Copy nothing but the lines below running from the line containing "(** * Cura profile" through the line containing "(string * value)).", both end lines included.

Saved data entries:
· · · ·

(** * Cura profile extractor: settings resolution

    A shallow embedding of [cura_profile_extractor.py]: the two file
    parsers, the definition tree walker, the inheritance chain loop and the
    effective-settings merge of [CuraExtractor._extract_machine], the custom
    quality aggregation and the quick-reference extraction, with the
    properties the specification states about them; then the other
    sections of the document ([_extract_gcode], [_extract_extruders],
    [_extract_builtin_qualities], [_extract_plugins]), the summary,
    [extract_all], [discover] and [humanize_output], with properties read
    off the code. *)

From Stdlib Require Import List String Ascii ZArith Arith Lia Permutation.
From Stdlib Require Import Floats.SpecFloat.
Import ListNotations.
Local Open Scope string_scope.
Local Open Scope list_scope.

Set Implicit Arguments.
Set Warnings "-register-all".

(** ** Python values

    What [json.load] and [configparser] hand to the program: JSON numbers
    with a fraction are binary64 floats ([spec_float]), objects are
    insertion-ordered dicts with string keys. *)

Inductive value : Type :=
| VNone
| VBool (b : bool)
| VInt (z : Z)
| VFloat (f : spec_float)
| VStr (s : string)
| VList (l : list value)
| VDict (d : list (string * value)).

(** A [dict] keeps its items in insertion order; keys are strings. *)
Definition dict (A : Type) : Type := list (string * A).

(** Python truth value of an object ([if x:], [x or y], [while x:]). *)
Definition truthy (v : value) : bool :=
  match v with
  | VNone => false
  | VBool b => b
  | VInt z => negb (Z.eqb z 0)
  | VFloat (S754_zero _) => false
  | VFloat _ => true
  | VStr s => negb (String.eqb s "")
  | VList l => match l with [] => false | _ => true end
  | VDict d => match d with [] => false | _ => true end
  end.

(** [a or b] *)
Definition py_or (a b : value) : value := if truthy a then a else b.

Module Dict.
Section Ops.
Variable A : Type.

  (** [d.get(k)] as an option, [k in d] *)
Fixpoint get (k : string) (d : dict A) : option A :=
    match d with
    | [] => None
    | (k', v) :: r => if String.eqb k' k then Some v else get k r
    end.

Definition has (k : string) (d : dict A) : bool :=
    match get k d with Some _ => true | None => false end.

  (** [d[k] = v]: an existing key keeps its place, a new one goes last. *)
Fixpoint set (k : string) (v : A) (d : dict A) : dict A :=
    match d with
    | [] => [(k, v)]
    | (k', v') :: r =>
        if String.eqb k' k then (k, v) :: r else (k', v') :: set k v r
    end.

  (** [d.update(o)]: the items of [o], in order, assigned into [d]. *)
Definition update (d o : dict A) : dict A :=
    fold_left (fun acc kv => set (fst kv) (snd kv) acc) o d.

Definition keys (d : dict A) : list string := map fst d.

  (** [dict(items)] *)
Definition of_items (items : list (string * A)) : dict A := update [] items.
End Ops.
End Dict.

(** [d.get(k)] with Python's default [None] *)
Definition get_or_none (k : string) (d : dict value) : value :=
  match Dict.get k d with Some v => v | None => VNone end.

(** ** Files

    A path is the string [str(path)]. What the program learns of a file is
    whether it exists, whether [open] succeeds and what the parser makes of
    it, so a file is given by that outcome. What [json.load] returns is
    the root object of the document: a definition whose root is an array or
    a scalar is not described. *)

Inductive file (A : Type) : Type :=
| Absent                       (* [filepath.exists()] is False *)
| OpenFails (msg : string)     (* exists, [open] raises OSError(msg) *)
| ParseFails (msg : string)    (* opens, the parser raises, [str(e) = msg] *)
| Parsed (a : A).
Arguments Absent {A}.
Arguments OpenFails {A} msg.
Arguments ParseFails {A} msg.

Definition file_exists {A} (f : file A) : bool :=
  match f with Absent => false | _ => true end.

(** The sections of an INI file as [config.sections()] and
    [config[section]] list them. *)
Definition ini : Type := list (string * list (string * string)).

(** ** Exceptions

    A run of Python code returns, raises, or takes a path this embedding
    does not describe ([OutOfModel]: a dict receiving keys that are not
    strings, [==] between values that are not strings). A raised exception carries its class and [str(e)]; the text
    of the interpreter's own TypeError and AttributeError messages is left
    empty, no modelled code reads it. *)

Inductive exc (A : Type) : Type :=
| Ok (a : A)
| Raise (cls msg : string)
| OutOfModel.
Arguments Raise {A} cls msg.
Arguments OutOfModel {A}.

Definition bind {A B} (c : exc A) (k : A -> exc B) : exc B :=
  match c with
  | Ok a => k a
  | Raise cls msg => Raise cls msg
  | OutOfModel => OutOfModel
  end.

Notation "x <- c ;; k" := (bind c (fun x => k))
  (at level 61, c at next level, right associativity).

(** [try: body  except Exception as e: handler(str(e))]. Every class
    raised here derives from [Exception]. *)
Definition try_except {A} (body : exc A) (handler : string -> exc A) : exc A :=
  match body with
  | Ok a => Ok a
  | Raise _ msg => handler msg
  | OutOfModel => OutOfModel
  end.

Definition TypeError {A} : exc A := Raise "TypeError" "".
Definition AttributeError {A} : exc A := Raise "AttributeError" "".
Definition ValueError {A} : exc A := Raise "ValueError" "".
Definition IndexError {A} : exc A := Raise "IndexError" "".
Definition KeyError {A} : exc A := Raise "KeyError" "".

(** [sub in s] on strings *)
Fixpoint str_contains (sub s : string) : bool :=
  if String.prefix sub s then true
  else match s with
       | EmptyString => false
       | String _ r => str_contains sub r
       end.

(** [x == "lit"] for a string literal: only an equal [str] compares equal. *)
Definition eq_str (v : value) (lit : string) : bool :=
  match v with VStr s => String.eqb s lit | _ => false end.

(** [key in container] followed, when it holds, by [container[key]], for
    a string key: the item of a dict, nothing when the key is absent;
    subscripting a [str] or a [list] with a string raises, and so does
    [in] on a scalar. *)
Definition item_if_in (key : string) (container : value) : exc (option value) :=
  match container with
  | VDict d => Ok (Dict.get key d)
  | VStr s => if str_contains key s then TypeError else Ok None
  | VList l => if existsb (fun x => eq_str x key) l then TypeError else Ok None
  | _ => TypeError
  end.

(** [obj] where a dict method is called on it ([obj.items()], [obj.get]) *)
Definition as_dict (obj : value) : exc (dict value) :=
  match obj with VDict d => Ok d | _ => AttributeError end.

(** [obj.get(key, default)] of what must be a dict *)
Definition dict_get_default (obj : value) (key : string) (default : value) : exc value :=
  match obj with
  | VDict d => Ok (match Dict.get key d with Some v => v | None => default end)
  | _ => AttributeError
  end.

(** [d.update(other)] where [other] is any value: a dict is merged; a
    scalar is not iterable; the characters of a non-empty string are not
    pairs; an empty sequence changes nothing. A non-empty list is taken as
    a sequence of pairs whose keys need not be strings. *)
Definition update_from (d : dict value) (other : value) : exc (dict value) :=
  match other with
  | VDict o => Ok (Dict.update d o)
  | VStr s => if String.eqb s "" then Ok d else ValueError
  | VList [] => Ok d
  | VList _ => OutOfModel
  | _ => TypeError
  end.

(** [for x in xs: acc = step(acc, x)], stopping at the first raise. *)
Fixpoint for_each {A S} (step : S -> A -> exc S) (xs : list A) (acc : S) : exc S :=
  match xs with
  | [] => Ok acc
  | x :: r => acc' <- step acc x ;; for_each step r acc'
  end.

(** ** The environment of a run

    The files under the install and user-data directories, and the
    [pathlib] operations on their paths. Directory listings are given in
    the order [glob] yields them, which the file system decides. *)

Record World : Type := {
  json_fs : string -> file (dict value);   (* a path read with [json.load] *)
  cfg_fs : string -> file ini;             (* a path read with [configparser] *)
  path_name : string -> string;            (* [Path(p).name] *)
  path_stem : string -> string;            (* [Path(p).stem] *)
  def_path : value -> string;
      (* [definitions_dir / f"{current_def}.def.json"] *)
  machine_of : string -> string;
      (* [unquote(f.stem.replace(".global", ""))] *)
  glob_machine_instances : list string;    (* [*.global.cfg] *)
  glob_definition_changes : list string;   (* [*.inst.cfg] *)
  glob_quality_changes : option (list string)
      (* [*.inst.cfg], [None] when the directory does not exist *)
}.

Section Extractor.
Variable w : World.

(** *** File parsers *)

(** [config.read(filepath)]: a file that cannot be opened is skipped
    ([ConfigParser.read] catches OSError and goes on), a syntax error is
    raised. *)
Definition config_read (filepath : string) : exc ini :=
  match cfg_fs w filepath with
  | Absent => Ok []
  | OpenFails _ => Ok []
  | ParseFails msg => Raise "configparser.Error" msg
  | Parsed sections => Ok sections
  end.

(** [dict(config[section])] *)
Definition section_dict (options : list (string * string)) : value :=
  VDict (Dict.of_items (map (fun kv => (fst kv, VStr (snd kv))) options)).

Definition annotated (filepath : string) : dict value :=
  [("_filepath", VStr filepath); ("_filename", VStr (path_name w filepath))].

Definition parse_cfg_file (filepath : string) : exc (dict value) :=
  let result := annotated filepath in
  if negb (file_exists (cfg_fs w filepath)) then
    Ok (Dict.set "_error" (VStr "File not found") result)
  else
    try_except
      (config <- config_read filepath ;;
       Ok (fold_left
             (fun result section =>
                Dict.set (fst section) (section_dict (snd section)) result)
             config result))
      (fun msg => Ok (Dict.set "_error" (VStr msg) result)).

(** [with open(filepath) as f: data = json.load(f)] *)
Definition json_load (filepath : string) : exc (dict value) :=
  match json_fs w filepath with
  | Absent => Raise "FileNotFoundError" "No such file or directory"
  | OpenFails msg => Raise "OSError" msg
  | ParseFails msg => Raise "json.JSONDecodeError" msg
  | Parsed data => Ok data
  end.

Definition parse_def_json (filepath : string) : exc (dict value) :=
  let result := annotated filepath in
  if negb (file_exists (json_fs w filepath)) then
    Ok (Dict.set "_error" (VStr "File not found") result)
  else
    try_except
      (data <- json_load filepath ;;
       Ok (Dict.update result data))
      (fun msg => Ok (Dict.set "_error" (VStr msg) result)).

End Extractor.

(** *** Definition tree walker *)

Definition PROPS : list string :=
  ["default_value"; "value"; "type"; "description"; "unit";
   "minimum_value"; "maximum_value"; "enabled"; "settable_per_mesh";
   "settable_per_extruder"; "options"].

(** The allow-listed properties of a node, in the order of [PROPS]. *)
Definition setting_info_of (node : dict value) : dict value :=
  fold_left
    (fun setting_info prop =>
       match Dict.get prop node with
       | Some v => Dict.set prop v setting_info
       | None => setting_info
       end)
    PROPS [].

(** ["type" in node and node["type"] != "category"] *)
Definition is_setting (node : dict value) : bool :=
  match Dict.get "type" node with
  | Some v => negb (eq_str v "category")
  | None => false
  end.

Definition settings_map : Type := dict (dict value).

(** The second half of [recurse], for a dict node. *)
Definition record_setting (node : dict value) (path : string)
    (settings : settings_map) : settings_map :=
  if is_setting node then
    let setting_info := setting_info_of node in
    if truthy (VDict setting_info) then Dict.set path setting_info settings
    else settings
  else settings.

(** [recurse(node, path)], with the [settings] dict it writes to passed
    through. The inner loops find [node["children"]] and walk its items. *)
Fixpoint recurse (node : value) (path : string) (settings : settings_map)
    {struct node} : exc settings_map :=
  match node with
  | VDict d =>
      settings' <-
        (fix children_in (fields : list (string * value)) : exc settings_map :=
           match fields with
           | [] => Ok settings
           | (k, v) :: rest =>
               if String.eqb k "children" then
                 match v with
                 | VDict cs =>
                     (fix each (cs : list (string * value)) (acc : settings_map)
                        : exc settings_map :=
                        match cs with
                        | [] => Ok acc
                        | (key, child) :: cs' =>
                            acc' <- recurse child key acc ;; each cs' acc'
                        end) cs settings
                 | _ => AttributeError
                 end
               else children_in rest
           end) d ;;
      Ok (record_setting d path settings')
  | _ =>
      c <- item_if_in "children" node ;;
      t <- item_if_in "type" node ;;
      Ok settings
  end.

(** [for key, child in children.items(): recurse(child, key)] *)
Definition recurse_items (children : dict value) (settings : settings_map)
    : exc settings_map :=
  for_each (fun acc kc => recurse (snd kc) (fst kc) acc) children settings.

· · · ·

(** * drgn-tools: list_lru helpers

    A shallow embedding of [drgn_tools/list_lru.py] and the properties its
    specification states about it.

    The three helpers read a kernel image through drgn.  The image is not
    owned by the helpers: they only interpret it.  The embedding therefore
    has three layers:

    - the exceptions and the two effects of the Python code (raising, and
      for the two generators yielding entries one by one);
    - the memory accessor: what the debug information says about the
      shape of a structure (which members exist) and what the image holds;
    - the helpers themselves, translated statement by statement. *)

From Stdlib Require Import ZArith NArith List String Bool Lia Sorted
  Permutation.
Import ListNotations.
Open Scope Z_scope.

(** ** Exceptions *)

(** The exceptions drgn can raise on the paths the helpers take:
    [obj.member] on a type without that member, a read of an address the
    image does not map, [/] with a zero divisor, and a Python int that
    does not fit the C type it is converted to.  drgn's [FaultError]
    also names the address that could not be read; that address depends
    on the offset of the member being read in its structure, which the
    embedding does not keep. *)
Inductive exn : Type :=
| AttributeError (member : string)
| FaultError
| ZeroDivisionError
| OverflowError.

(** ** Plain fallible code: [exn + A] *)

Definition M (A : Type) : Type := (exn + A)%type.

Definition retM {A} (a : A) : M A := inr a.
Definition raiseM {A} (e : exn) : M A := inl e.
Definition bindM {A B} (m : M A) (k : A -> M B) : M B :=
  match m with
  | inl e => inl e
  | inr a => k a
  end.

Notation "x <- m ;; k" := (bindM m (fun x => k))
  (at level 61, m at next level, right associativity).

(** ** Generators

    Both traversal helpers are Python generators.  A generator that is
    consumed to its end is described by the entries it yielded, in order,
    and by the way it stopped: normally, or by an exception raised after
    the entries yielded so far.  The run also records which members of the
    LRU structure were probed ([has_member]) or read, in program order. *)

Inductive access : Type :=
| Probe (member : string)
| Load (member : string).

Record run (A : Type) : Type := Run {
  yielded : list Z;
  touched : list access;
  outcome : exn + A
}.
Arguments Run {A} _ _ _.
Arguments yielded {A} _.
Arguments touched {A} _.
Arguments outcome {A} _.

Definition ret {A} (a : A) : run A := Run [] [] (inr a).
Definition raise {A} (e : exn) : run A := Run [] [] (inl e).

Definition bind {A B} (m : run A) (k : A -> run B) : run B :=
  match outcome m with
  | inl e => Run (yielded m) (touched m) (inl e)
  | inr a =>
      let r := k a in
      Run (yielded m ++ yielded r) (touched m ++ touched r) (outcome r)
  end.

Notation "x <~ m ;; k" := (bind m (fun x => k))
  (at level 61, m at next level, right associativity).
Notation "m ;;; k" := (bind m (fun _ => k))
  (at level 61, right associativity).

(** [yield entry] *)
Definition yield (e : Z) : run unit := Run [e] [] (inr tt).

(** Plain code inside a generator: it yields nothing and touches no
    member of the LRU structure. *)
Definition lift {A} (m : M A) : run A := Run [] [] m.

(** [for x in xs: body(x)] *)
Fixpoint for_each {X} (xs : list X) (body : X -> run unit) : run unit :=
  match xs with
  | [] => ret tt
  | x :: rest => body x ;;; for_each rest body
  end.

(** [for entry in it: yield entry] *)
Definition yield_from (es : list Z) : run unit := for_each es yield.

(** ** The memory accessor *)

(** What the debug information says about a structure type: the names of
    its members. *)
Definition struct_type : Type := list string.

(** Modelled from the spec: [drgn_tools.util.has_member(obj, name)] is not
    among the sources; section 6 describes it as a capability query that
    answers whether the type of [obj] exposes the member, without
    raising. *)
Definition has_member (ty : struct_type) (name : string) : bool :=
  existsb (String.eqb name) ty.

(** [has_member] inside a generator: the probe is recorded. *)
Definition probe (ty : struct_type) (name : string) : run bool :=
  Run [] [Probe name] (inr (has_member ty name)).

· · · ·

**Reply**
(** * Cura profile extractor: settings resolution

    A shallow embedding of [cura_profile_extractor.py]: the two file
    parsers, the definition tree walker, the inheritance chain loop and the
    effective-settings merge of [CuraExtractor._extract_machine], the custom
    quality aggregation and the quick-reference extraction, with the
    properties the specification states about them; then the other
    sections of the document ([_extract_gcode], [_extract_extruders],
    [_extract_builtin_qualities], [_extract_plugins]), the summary,
    [extract_all], [discover] and [humanize_output], with properties read
    off the code. *)

From Stdlib Require Import List String Ascii ZArith Arith Lia Permutation.
From Stdlib Require Import Floats.SpecFloat.
Import ListNotations.
Local Open Scope string_scope.
Local Open Scope list_scope.

Set Implicit Arguments.
Set Warnings "-register-all".

(** ** Python values

    What [json.load] and [configparser] hand to the program: JSON numbers
    with a fraction are binary64 floats ([spec_float]), objects are
    insertion-ordered dicts with string keys. *)

Inductive value : Type :=
| VNone
| VBool (b : bool)
| VInt (z : Z)
| VFloat (f : spec_float)
| VStr (s : string)
| VList (l : list value)
| VDict (d : list (string * value)).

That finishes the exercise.